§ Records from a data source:
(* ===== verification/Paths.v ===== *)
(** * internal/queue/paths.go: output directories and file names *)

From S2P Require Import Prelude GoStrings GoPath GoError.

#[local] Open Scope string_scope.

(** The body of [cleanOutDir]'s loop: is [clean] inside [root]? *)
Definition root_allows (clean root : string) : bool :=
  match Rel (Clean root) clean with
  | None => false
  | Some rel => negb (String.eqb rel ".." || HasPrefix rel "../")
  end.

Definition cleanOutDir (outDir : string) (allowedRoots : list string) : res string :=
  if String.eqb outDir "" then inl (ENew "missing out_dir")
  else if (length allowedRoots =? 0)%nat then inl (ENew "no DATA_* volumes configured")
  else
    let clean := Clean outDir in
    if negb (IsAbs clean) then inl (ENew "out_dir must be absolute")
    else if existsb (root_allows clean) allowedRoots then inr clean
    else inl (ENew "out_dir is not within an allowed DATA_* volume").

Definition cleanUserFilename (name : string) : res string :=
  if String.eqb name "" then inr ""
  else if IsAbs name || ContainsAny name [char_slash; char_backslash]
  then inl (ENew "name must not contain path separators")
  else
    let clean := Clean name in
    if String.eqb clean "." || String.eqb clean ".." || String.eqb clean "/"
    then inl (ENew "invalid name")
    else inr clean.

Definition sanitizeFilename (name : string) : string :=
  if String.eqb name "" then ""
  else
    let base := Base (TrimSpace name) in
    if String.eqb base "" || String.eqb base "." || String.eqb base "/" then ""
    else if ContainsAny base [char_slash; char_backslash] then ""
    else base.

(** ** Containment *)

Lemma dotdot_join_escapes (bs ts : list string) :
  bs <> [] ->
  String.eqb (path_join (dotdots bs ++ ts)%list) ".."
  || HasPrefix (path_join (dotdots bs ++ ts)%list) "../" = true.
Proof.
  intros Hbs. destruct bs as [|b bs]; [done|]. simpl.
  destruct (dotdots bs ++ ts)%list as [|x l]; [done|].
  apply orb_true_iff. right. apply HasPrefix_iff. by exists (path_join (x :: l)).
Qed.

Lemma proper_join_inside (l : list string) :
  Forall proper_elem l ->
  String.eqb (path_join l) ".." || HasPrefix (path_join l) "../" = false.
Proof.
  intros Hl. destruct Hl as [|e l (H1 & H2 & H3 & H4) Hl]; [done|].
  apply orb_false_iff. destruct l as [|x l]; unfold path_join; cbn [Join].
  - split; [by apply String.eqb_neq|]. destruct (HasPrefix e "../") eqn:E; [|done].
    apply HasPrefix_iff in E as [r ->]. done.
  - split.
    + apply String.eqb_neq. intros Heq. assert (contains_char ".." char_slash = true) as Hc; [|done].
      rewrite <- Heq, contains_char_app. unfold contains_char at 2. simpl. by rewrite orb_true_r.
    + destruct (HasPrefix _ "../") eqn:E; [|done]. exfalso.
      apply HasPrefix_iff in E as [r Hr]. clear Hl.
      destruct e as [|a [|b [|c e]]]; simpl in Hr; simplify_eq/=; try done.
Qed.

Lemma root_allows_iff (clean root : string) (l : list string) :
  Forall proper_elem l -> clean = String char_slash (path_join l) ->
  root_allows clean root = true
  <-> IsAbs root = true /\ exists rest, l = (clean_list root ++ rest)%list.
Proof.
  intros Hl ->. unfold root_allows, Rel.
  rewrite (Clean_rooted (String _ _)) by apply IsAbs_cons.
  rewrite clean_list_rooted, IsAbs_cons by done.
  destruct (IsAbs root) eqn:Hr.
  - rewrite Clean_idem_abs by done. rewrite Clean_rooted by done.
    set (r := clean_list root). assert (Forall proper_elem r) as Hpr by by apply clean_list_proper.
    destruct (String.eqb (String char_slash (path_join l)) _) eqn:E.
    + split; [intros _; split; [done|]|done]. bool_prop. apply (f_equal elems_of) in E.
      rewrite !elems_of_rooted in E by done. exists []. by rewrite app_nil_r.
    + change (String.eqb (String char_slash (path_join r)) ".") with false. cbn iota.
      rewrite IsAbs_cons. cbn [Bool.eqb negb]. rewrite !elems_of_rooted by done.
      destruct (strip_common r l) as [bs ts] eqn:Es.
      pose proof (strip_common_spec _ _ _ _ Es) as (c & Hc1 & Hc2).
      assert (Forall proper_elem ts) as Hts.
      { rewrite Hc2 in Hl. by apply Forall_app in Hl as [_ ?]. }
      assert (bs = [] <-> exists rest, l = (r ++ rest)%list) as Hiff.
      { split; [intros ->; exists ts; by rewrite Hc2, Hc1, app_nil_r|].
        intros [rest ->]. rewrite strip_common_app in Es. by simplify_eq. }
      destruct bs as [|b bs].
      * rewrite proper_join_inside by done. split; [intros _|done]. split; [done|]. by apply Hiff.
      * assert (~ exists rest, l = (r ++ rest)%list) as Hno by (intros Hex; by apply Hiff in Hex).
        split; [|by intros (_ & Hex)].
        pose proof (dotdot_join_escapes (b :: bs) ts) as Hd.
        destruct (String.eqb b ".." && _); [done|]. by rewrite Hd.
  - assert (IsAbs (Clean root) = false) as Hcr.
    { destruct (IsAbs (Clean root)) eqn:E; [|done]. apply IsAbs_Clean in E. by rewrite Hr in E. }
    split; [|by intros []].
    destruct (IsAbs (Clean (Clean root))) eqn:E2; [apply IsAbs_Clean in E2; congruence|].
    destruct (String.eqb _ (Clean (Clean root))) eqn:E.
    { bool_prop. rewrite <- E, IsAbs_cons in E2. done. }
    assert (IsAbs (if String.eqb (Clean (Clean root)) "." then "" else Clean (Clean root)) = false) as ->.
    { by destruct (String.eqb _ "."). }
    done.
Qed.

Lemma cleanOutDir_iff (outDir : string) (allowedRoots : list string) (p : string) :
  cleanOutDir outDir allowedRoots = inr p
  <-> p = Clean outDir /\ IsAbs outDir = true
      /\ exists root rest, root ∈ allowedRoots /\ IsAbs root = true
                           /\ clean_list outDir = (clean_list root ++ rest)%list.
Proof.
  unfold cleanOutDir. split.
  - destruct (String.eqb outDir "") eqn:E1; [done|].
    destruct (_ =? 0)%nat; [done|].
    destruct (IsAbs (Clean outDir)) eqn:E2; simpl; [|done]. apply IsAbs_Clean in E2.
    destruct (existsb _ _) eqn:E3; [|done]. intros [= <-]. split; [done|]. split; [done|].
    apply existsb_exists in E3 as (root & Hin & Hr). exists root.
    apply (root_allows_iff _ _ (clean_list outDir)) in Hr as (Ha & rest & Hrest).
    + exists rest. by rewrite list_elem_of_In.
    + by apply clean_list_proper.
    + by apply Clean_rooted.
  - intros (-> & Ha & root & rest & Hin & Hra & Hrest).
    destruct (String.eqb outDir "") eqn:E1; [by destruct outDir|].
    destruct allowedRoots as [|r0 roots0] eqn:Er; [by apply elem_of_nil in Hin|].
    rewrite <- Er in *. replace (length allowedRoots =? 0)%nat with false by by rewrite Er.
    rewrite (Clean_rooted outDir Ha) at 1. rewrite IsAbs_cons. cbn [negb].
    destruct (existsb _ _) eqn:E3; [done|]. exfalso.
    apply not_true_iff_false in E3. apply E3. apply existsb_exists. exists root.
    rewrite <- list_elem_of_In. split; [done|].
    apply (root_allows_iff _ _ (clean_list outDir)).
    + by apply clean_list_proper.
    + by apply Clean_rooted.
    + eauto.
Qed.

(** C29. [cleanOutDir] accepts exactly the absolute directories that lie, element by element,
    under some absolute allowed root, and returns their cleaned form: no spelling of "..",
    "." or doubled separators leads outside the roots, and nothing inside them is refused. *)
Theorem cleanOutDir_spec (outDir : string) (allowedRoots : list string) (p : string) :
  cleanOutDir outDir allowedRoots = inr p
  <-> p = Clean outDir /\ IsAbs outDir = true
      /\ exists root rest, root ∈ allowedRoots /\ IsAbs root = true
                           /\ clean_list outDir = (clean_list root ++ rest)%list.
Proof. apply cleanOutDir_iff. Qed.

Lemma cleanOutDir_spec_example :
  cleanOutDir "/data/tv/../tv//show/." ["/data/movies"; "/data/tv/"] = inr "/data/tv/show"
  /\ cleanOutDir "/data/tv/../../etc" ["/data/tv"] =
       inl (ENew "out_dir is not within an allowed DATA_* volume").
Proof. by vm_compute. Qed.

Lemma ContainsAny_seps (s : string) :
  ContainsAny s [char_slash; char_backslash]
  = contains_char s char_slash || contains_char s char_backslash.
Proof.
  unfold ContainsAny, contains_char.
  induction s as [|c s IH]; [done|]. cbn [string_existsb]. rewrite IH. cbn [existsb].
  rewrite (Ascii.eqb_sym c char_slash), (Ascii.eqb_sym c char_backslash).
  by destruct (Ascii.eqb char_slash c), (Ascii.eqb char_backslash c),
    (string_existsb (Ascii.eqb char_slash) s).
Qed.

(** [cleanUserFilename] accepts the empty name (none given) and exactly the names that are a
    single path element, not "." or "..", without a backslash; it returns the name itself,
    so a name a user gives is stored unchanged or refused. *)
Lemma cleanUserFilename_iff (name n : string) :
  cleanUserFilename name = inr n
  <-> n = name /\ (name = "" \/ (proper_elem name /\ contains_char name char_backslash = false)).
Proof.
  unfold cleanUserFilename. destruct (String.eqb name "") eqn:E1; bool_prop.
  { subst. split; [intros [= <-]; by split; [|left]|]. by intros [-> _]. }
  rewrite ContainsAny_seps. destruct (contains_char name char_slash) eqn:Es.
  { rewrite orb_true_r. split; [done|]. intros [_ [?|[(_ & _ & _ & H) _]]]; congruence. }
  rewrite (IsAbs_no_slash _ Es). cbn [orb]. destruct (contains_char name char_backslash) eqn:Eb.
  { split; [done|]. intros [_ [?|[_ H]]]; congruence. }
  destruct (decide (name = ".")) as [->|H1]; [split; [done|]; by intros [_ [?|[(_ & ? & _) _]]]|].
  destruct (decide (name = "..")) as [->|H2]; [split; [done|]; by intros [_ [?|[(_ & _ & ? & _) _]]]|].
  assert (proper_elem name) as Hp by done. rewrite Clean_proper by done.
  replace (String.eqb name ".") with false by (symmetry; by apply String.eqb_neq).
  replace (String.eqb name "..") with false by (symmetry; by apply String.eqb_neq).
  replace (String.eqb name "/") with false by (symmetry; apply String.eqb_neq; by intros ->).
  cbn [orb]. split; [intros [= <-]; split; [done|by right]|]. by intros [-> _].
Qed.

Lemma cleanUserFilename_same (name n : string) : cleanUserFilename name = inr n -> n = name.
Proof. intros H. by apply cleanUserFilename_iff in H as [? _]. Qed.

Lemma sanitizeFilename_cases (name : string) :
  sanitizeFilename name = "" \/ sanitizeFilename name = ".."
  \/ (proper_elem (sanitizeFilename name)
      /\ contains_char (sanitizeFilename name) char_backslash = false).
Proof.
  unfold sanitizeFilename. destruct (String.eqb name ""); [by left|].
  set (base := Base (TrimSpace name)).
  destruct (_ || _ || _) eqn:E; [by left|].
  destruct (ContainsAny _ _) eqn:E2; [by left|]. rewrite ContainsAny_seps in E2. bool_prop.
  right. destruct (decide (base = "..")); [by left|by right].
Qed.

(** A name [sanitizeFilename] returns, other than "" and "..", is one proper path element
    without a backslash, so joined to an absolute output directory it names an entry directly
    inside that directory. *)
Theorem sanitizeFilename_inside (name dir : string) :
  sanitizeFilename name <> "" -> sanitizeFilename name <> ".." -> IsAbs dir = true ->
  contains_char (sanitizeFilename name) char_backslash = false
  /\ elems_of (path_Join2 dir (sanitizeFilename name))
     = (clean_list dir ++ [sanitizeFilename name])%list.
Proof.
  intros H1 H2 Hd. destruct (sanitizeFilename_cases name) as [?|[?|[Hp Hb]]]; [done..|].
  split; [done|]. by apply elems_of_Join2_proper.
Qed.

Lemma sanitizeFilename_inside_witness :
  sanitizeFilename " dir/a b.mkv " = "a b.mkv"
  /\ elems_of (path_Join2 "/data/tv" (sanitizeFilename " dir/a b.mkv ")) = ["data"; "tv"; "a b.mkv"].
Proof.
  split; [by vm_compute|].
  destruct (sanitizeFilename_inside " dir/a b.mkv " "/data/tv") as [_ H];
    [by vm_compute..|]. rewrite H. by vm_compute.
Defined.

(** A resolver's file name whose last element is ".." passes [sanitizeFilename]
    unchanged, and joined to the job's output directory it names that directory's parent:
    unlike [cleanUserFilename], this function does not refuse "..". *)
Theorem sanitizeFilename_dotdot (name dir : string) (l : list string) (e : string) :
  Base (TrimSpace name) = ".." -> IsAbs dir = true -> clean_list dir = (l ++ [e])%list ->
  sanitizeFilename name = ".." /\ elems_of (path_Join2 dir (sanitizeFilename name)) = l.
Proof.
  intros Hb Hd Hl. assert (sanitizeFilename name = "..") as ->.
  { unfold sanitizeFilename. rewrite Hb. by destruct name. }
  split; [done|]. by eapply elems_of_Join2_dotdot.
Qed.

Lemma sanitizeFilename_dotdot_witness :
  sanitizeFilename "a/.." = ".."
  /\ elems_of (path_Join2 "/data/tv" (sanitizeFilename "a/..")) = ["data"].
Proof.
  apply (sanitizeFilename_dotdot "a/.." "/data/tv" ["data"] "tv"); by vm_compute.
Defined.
==
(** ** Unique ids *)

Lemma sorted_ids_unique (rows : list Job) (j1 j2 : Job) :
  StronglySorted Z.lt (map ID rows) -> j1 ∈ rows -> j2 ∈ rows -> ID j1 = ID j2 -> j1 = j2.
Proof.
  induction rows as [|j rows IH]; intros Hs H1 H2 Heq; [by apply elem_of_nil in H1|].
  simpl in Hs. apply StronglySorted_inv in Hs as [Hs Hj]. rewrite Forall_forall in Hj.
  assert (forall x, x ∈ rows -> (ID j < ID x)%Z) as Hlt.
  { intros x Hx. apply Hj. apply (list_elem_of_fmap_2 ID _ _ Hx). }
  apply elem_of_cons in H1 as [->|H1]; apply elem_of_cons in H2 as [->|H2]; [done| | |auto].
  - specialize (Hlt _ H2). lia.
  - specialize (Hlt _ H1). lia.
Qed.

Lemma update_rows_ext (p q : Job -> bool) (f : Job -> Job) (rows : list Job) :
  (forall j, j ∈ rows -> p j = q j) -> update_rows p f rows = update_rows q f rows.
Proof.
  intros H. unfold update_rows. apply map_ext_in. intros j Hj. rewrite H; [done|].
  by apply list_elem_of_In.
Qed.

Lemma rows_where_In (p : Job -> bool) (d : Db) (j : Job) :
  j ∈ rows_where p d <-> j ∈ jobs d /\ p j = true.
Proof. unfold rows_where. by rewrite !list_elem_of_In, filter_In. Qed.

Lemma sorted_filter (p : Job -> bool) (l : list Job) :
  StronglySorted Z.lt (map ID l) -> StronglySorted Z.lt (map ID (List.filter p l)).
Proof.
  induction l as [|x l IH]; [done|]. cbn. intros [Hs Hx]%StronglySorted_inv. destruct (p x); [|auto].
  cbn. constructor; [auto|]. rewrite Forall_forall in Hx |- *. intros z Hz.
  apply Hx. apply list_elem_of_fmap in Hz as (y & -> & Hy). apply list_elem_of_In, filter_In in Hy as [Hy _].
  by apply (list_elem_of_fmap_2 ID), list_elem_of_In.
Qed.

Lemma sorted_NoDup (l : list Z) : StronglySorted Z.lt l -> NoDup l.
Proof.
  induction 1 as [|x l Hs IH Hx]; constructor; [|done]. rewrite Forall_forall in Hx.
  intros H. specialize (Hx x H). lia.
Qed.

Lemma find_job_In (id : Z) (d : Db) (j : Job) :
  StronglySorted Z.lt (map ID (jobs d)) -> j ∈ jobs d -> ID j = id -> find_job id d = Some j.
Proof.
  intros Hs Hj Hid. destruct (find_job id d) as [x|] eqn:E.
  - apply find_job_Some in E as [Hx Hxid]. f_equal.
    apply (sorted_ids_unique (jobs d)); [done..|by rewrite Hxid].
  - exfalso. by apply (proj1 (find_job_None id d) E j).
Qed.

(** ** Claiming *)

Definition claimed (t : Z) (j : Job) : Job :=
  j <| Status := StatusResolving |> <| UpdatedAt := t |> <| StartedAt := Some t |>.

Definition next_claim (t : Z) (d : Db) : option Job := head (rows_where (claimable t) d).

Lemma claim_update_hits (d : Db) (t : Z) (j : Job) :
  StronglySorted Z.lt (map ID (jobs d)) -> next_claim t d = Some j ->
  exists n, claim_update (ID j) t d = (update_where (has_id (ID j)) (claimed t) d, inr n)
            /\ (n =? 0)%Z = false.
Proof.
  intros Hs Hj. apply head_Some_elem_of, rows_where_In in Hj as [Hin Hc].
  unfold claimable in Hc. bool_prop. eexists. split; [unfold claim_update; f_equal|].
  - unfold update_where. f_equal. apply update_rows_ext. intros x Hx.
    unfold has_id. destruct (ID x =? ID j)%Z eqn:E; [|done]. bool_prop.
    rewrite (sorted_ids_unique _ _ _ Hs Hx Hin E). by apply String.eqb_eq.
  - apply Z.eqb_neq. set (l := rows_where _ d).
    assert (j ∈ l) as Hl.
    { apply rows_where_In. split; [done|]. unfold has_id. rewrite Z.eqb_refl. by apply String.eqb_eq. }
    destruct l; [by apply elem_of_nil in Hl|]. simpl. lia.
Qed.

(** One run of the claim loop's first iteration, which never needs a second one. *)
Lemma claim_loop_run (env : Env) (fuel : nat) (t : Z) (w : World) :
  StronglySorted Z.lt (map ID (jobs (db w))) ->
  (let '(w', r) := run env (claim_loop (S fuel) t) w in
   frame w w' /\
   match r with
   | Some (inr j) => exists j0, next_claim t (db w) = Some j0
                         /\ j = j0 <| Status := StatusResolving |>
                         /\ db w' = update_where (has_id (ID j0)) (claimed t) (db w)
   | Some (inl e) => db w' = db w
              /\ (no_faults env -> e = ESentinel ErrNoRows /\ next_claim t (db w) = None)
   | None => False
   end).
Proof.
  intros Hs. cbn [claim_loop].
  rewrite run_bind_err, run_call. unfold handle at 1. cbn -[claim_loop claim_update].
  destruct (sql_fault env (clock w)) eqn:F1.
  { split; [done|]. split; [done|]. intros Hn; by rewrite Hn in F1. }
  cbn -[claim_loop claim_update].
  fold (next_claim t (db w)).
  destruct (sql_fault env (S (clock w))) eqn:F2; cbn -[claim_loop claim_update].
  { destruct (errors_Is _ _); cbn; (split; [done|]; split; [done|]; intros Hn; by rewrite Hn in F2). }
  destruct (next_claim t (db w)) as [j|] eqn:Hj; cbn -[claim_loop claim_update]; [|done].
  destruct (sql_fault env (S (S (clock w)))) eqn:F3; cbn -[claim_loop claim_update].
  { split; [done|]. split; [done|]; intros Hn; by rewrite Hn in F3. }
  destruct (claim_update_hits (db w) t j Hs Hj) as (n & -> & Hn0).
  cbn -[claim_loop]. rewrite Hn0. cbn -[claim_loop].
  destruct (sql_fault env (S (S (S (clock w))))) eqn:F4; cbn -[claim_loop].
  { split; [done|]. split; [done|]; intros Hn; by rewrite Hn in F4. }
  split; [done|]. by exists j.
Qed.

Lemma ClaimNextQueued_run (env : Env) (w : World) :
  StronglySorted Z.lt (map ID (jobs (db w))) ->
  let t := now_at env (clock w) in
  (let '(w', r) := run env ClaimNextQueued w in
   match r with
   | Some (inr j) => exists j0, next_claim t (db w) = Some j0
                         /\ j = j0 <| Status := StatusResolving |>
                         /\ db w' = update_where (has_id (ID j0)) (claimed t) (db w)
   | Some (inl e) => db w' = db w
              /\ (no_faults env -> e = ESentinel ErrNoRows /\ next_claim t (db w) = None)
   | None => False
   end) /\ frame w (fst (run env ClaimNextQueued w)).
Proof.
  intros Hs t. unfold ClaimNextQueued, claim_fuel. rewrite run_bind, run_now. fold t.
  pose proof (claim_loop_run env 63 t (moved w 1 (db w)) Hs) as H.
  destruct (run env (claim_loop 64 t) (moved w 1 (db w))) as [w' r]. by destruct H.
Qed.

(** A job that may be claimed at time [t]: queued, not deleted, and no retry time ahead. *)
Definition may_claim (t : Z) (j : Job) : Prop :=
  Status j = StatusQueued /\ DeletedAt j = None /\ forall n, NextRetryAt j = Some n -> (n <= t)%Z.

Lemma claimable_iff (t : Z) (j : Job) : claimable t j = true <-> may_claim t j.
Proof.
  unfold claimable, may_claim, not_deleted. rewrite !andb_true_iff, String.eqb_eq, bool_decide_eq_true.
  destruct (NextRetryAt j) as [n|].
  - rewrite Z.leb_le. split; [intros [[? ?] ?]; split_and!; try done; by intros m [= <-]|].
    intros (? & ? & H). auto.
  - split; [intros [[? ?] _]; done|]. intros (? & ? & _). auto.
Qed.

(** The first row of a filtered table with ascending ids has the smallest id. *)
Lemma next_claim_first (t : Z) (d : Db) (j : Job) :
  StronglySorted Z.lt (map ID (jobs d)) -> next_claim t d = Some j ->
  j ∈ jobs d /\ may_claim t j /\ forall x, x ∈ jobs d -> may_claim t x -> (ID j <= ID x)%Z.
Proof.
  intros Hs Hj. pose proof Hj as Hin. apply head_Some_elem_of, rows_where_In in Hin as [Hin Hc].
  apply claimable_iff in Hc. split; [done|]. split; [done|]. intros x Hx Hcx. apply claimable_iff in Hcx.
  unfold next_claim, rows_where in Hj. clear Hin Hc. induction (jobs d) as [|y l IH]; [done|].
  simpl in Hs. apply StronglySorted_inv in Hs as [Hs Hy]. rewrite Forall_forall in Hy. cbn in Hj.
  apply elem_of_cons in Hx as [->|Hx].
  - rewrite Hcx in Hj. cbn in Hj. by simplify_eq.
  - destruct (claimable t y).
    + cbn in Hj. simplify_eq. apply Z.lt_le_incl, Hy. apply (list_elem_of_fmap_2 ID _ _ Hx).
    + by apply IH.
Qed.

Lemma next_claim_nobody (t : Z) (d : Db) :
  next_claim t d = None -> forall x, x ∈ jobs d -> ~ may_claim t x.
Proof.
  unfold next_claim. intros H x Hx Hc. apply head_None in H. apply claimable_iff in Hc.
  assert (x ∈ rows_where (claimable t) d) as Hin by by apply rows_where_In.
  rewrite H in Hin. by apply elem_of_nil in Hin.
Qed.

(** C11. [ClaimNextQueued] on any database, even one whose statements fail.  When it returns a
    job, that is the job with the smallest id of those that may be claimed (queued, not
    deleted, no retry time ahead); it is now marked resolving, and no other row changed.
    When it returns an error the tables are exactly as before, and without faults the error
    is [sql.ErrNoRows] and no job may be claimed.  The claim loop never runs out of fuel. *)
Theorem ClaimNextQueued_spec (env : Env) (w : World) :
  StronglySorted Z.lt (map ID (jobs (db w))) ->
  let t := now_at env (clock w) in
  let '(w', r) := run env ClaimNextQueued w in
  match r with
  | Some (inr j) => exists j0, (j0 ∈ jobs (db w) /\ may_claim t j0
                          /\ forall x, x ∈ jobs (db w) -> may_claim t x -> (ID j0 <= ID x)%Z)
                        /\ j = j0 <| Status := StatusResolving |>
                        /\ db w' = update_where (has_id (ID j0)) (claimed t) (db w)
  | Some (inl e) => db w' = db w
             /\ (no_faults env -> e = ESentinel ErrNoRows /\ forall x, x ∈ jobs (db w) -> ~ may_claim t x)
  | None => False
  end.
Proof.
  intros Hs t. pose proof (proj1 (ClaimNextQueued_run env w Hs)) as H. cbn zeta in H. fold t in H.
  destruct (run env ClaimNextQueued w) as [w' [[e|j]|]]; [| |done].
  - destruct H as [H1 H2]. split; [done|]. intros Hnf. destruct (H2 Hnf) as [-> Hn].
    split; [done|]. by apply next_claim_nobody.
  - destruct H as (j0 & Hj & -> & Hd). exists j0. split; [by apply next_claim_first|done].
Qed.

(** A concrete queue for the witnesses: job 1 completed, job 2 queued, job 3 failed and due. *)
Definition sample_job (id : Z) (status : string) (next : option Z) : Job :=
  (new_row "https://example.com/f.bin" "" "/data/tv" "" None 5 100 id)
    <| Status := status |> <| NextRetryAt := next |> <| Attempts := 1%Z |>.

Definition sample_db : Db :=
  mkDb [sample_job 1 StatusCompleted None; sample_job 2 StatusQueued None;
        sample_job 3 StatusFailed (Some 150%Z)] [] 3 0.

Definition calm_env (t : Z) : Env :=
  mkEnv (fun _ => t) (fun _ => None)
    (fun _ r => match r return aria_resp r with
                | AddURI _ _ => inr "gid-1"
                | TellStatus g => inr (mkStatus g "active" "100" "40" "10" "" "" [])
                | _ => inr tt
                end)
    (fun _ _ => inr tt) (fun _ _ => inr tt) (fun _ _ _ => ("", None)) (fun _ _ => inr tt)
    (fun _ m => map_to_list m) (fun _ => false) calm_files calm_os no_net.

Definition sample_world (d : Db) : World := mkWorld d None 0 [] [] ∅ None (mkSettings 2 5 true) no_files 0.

§ Task directions:
Look through the entries above; find each line with the word "within" and copy it.

§ Your response:
    else inl (ENew "out_dir is not within an allowed DATA_* volume").
       inl (ENew "out_dir is not within an allowed DATA_* volume").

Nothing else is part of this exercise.